Fr. O'Leary was saying (in blue and italics) and I was retorting:
Do you find the boundary of orthodoxy too constricting? Well, Father, the Church is not your private theological preserve. The Church extends to the past, through the present and on to the future. I belong to the Church because it makes those who went before me immediate to me; they are with us in the same Church. I treasure what they left me. I am sad to see that you have lost that sense of the Church's past as a living reality; you only see it as confined in the pages of some dusty books or manuscripts.
- [Pope John Paul II's] tactic recalls that of Mao in China. Implication: we "neocaths" have been brainwashed by the cunning of Pope John Paul II and as a consequence we've been moved into a frenzy in order to throw the Church into the throes of a Cultural Revolution. To equate the late Pope with Mao is beyond the pale; to ascribe to him sinful motives is presumptuous; to imply that those of us who want to carry on his legacy have been somehow brainwashed by him is a collective ad hominem attack, fallacial, and without substance.
- The more warmly the youthful crowd applauded [Pope John Paul II], the deeper the intellectual chill that fell on the Church. Only if the self-proclaimed intellectuals taught their own thing not according to the mind of the Church, Fr. JosephI'm talking directly to you know, Father. When are you going to learn your place, Father? You don't rule the Church, you are not a member of the Magisterium, you serve the Church and if you serve her, then you are supposed to love and cherish what she teaches, what she stands for. This is a very basic teaching, that I should not be reminding you of.
Edmund Chia says that the JP2 generation are "distinguished by their unflinching devotion to all that the beloved and late Pope John Paul II stood for. They were present in huge numbers at the late popes funeral. Unlike the baby-boomers or the generation X-ers, the JP2 generation has a greater sense of uncritical loyalty and obedience to ecclesial authority and is more likely to prefer conventional values and traditional church life. Tradition and uniformity are their bywords, while conformity and submission are their operating modes. This is the JP2 generation's way of rebelling against their elders, especially those wont to employ a hermeneutics of suspicion when apprehending religious symbols and ecclesial institutions. In a way this new generation is the born again generation and feeds perfectly into the restorationist programs advocated by the pontificate of John Paul II, where the hermeneutics of retrieval is given greater emphasis. This involves retrieving what the previous generation questioned or threw out altogether, e.g., the doctrine of papal infallibility, devotional activities, the wearing of the roman collar, cassock or habit, and the reception of holy communion on the tongue."
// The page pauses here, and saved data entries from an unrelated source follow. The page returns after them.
(** The fields of an entry that routes a line to a vector. *)
Record routes (e vector : Z) (p : io.Polarity) (t : io.TriggerMode) (dest : Z) : Prop := {
  routes_vector : io.interrupt_vector e = vector;
  routes_delivery : io.delivery_mode e = Returns io.Normal;
  routes_mode : io.destination_mode e = io.Physical;
  routes_polarity : io.polarity e = p;
  routes_trigger : io.trigger_mode e = t;
  routes_destination : io.destination e = dest;
  routes_masked : io.masked e = false;
}.
Lemma testbit_route_entry v p t d r k : 0 ≤ k → Z.testbit (route_entry v p t d r) k =
  if k =? 16 then false else if (56 <=? k) && (k <=? 63) then Z.testbit d (k - 56)
  else if k =? 15 then io.TriggerMode_bool t else if k =? 13 then io.Polarity_bool p
  else if k =? 11 then false else if (8 <=? k) && (k <=? 10) then false
  else if (0 <=? k) && (k <=? 7) then Z.testbit v (k - 0) else Z.testbit r k.
Proof.
  intros Hk. unfold route_entry, io.set_masked, io.set_destination, io.set_trigger_mode, io.set_polarity,
    io.set_destination_mode, io.set_delivery_mode, io.set_interrupt_vector.
  rewrite ?testbit_set_bit, ?testbit_set_bits by lia. rewrite ?testbit_set_bit, ?testbit_set_bits by lia.
  rewrite ?testbit_set_bit, ?testbit_set_bits by lia. cbn [io.DestinationMode_bool io.DeliveryMode_u8].
  by rewrite Z.bits_0.
Qed.
Ltac bit_cases := repeat match goal with
  | |- context [?a =? ?b] => destruct (Z.eqb_spec a b); try lia
  | |- context [?a <=? ?b] => destruct (Z.leb_spec a b); try lia
  end; cbn [andb orb]; try done.
Lemma route_entry_routes e v p t d r : 0 ≤ v < 256 → 0 ≤ d < 256 →
  (∀ k, writable k = true → Z.testbit e k = Z.testbit (route_entry v p t d r) k) → routes e v p t d.
Proof.
  intros Hv Hd He. split.
  - apply get_bits_eq; [lia|lia|]. intros k Hk. rewrite He, testbit_route_entry by (unfold writable; bit_cases || lia).
    bit_cases.
  - unfold io.delivery_mode. replace (io.delivery_mode_u3 e) with 0; [done|]. symmetry.
    apply get_bits_eq; [lia|lia|]. intros k Hk. rewrite He, testbit_route_entry, Z.bits_0 by (unfold writable; bit_cases || lia).
    bit_cases.
  - unfold io.destination_mode. rewrite He, testbit_route_entry by (done || lia). done.
  - unfold io.polarity. rewrite He, testbit_route_entry by (done || lia). by destruct p.
  - unfold io.trigger_mode. rewrite He, testbit_route_entry by (done || lia). by destruct t.
  - apply get_bits_eq; [lia|lia|]. intros k Hk. rewrite He, testbit_route_entry by (unfold writable; bit_cases || lia).
    bit_cases.
  - unfold io.masked. rewrite He, testbit_route_entry by (done || lia). done.
Qed.
(* ===== verification/Heap.v ===== *)
(** * The kernel heap (kernel/src/heap.rs)

    The global allocator: a list of blocks in a range of virtual memory. A block
    is a header word, with the length of the block, a flag for a used block and a
    flag for a further block, followed by its space. The allocator maps the pages
    it needs; it sees memory and page tables only through the class
    [HeapMemory], whose laws are the class [HeapMemoryOk]. *)
From S2P Require Import Prelude Paging PageAlloc.

(** ** The memory the heap lives in *)

(** Words are read and written through the page tables; an access to a page that
    is not mapped is a page fault, which panics. *)
Class HeapMemory (S : Type) : Type := {
  hp_map_page : Z → Z → M S (result () MapPageError);
  hp_unmap_and_free_page : Z → M S ();
  hp_free_page : Z → M S ();
  hp_load : Z → M S Z;
  hp_store : Z → Z → M S ();
}.
Definition page_of (a : Z) : Z := a / PAGE_SIZE.
(** What the heap relies on for the range of addresses it is given: [word] is the
    contents of an aligned word, if its page is mapped; [pages_left] is the number
    of free physical pages. Mapping a page may need three page tables. *)
Class HeapMemoryOk (S : Type) `{HeapMemory S} (lo hi : Z) : Type := {
  hp_ok : S → Prop;
  word : S → Z → option Z;
  pages_left : S → Z;
  hp_range : 0 < lo ∧ lo mod PAGE_SIZE = 0 ∧ hi + PAGE_SIZE < 2 ^ 64;
  hp_size : hi - lo < 2 ^ 62;
  hp_word_bound s a v : word s a = Some v → 0 ≤ v < 2 ^ 64;
  hp_mapped s a b v : page_of a = page_of b → word s a = Some v → is_Some (word s b);
  hp_load_spec s a v : hp_ok s → lo ≤ a < hi → a mod 8 = 0 → word s a = Some v → hp_load a s = Returns (v, s);
  hp_load_fault s a : hp_ok s → lo ≤ a < hi → word s a = None → hp_load a s = Panics;
  hp_store_spec s a v : hp_ok s → lo ≤ a < hi → a mod 8 = 0 → is_Some (word s a) → 0 ≤ v < 2 ^ 64 →
    wp (hp_store a v) (λ _ s', hp_ok s' ∧ pages_left s' = pages_left s ∧
      ∀ b, lo ≤ b < hi → b mod 8 = 0 → word s' b = if decide (b = a) then Some v else word s b) s;
  hp_map_page_spec s a : hp_ok s → lo ≤ a < hi → 4 ≤ pages_left s →
    wp (hp_map_page a READ_WRITE) (λ r s', hp_ok s' ∧ pages_left s - 4 ≤ pages_left s' ∧
      (r = Ok () ∧ word s a = None ∨ r = Err PageAlreadyExists ∧ is_Some (word s a)) ∧
      is_Some (word s' a) ∧ ∀ b v, lo ≤ b < hi → b mod 8 = 0 → word s b = Some v → word s' b = Some v) s;
  hp_unmap_spec s a : hp_ok s → lo ≤ a < hi →
    wp (hp_unmap_and_free_page a) (λ _ s', hp_ok s' ∧ pages_left s ≤ pages_left s' ∧
      ∀ b, lo ≤ b < hi → b mod 8 = 0 → word s' b = if decide (page_of b = page_of a) then None else word s b) s;
  hp_free_spec s a : hp_ok s → lo ≤ a < hi →
    wp (hp_free_page a) (λ _ s', s' = s) s;
}.

(** ** Blocks *)

(** The bit field [Block]. *)
Definition LEN_MASK : Z := 0x3FFFFFFFFFFFFFFF.
Definition Block_new (len : Z) (used has_next : bool) : Z :=
  Z.lor (Z.lor (Z.land len LEN_MASK) (Z.shiftl (Z.b2z used) 62)) (Z.shiftl (Z.b2z has_next) 63).
Definition block_len (b : Z) : Z := get_bits b 61 0.
Definition block_used (b : Z) : bool := Z.testbit b 62.
Definition block_has_next (b : Z) : bool := Z.testbit b 63.
Definition set_block_len (v b : Z) : Z := set_bits b 61 0 v.
Definition set_block_used (v : bool) (b : Z) : Z := set_bit b 62 v.
Definition set_block_has_next (v : bool) (b : Z) : Z := set_bit b 63 v.
Definition size_of_Block : Z := 8.
Definition align_of_Block : Z := 8.
Definition PAGE_FLAGS : Z := READ_WRITE.

Record heap (S : Type) : Type := { list_head : option Z; heap_memory : S }.
Arguments list_head {S} _.
Arguments heap_memory {S} _.
Definition next_multiple {S} (a b : Z) : M S Z := chk 64 (next_multiple_of a b).

Section heap.
Context {S : Type} `{HeapMemory S}.
(** Calling a setter of a block through its pointer. *)
Definition update_block (p : Z) (f : Z → Z) : M S () := b ← hp_load p; hp_store p (f b).
Definition get_len (p : Z) : M S Z := b ← hp_load p; mret (block_len b).
Definition get_used (p : Z) : M S bool := b ← hp_load p; mret (block_used b).
Definition get_has_next (p : Z) : M S bool := b ← hp_load p; mret (block_has_next b).
Definition start_address (p : Z) : M S Z := chk 64 (p + size_of_Block).
Definition get_next (p : Z) : M S (option Z) :=
  has_next ← get_has_next p;
  if negb has_next then mret None
  else start ← start_address p; len ← get_len p; address ← chk 64 (start + len); mret (Some address).
(** [map_page], which may find the page mapped already. *)
Definition ensure_page (page : Z) : M S () :=
  r ← hp_map_page page PAGE_FLAGS;
  match r with
  | Ok _ => mret ()
  | Err PageAlreadyExists => mret ()
  | Err _ => panic
  end.
Definition pages (start_page end_page : Z) : list Z :=
  (λ i, start_page + PAGE_SIZE * i) <$> seqZ 0 ((end_page - start_page) / PAGE_SIZE + 1).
My generation treasures critical obedience, Father Joseph. I can be obedient to the Church and be critical in the broad sense of the term "critical." I am not a traditionalist in the narrow sense; nor am I a fundamentalistin any sense. Critical obedience is free obedience, freely given, Father Joseph. The difference between you an I is that you rationalize disobedience and disrespect, building behind it intellectual constructs so that you can justify the unjustifiable and feel good about it.. "Critical obedience" is for you a cliché, a permission to disobey the Church's Pastors and deconstruct the Church accordingly. Not to me, and I dare say, not to my generation. This we repudiate from your generation, this we disregard, not uncritically, but soberly, due to the harmful consequences your generation has brought to the Church.
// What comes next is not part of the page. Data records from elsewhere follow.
(** [LocalApic::new] gives the address the registers are mapped at. *)
Definition LocalApic_new (base_address : Z) : M (boot H) Z :=
  map_device base_address LOCAL_APIC_BASE;; mret LOCAL_APIC_BASE.
Definition enable_bsp_local_apic (self : Z) : M (boot H) () :=
  for_each (λ '(p, byte), out p byte) pic_sequence;;
  modify (λ s, Boot (page_tables s) (boot_ports s) (Z.lor (apic_base_msr s) 0x800) (interrupts s) (boot_log s));;
  on_interrupts (on_devices (local.write_register self local.SpuriousInterruptVector 0x1FF)).
Definition IoApic_new (base_address id global_system_interrupt_base : Z) : M (boot H) io.IoApic :=
  mapped ← on_tables (is_address_identity_mapped base_address);
  (if mapped : bool then mret () else map_device base_address base_address);;
  let io_apic := {| io.base_address := base_address; io._id := id;
    io.global_system_interrupt_base := global_system_interrupt_base; io.num_redirection_entries := 0 |} in
  value ← on_interrupts (on_devices (read_register io_apic NumRedirectionEntries));
  let num_redirection_entries := trunc 16 value in
  rassert (num_redirection_entries <? 0x3F);;
  debug (RedirectionEntries id num_redirection_entries);;
  mret {| io.base_address := base_address; io._id := id;
    io.global_system_interrupt_base := global_system_interrupt_base; io.num_redirection_entries := num_redirection_entries |}.

(** ** [init_from_madt] *)
Fixpoint madt_loop (fuel : nat) (it : table.MadtEntryIterator) (io_apics : list io.IoApic)
    (overrides : list InterruptSourceOverride) : M (boot H) (list io.IoApic * list InterruptSourceOverride) :=
  match fuel with
  | O => out_of_fuel
  | S fuel' =>
      s ← get;
      '((unknown, entry), it) ← lift (table.next (ram (page_tables s)) fuel it);
      for_each (λ ty, debug (UnknownType ty)) unknown;;
      match entry with
      | None => mret (io_apics, overrides)
      | Some (table.IoApic io_apic_id io_apic_address global_system_interrupt_base) =>
          a ← IoApic_new io_apic_address io_apic_id global_system_interrupt_base;
          madt_loop fuel' it (io_apics ++ [a]) overrides
      | Some (table.InterruptSourceOverride bus_source irq_source global_system_interrupt flags) =>
          madt_loop fuel' it io_apics (overrides ++ [{| _bus_source := bus_source; irq_source := irq_source;
            global_system_interrupt := global_system_interrupt; flags := flags |}])
      | Some _ => madt_loop fuel' it io_apics overrides
      end
  end.
Definition set_local_apic (a : Z) (s : Interrupts.sys H) : Interrupts.sys H :=
  Build_sys H (ACTIVE_IO_INTERRUPT_SYSTEM s) (LEGACY_IRQS s) (STATE s) (Some a) (apic_interrupts s) (devices s).
Definition start_routing (st : State) (s : Interrupts.sys H) : Interrupts.sys H :=
  Build_sys H (Some Apic) (LEGACY_IRQS s) (Some st) (local_apic s) (apic_interrupts s) (devices s).
Definition init_from_madt (fuel : nat) (madt : Z) : M (boot H) () :=
  s ← get;
  let bsp_local_apic_address := table.read32 (ram (page_tables s)) (madt + table.bsp_local_apic_address_offset) in
  debug (MadtFound madt);;
  debug (EnablingLocalApic bsp_local_apic_address);;
  bsp_apic ← LocalApic_new bsp_local_apic_address;
  enable_bsp_local_apic bsp_apic;;
  debug (Text "Local APIC enabled");;
  on_interrupts (modify (set_local_apic bsp_apic));;
  s ← get;
  it ← table.entry_iter (ram (page_tables s)) madt;
  '(io_apics, interrupt_source_overrides) ← madt_loop fuel it [] [];
  on_interrupts (modify (start_routing {| io_apics := io_apics; interrupt_source_overrides := interrupt_source_overrides;
    interrupt_vector_map := [Z.shiftl 1 63; 0] |})).
End init.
What's wrong with a priest wearing a collar or a cassock, or a religious his/her habit? What's wrong with the testimony this kind of dress gives to the world? What's wrong with some people not wanting to touch the Holy Bread with their hands?I have no such qualms, btw. What's wrong with holding to the defined dogma of papal infallibility, or to any other defined dogma?
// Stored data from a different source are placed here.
(** ** The timer register (apic.rs, TimerLvt) *)
Module lvt.
Definition set_interrupt_vector (v e : Z) : Z := set_bits e 7 0 v.
Definition interrupt_vector (e : Z) : Z := get_bits e 7 0.
Definition interrupt_pending (e : Z) : bool := Z.testbit e 12.
Definition masked (e : Z) : bool := Z.testbit e 16.
Definition set_masked (b : bool) (e : Z) : Z := set_bit e 16 b.
Inductive TimerMode : Type := OneShot | Periodic | TscDeadline | Reserved.
Definition TimerMode_u8 (m : TimerMode) : Z := match m with OneShot => 0 | Periodic => 1 | TscDeadline => 2 | Reserved => 3 end.
Definition timer_mode (e : Z) : outcome TimerMode :=
  match get_bits e 18 17 with
  | 0 => Returns OneShot | 1 => Returns Periodic | 2 => Returns TscDeadline | 3 => Returns Reserved | _ => Panics
  end.
Definition set_timer_mode (m : TimerMode) (e : Z) : Z := set_bits e 18 17 (TimerMode_u8 m).
End lvt.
Answer: there is nothing wrong with any of these. The "previous generation"Fr. O'Leary's super-boomerswas wrong in rejecting them and thus eliminating an elloquent countercultural testimony that was so much needed, and it's still needed today, a testimony of consecration, dedication, humility, and respect. See if the lack of this kind of testimony has helped enhance any of these qualities in today's dominant culture.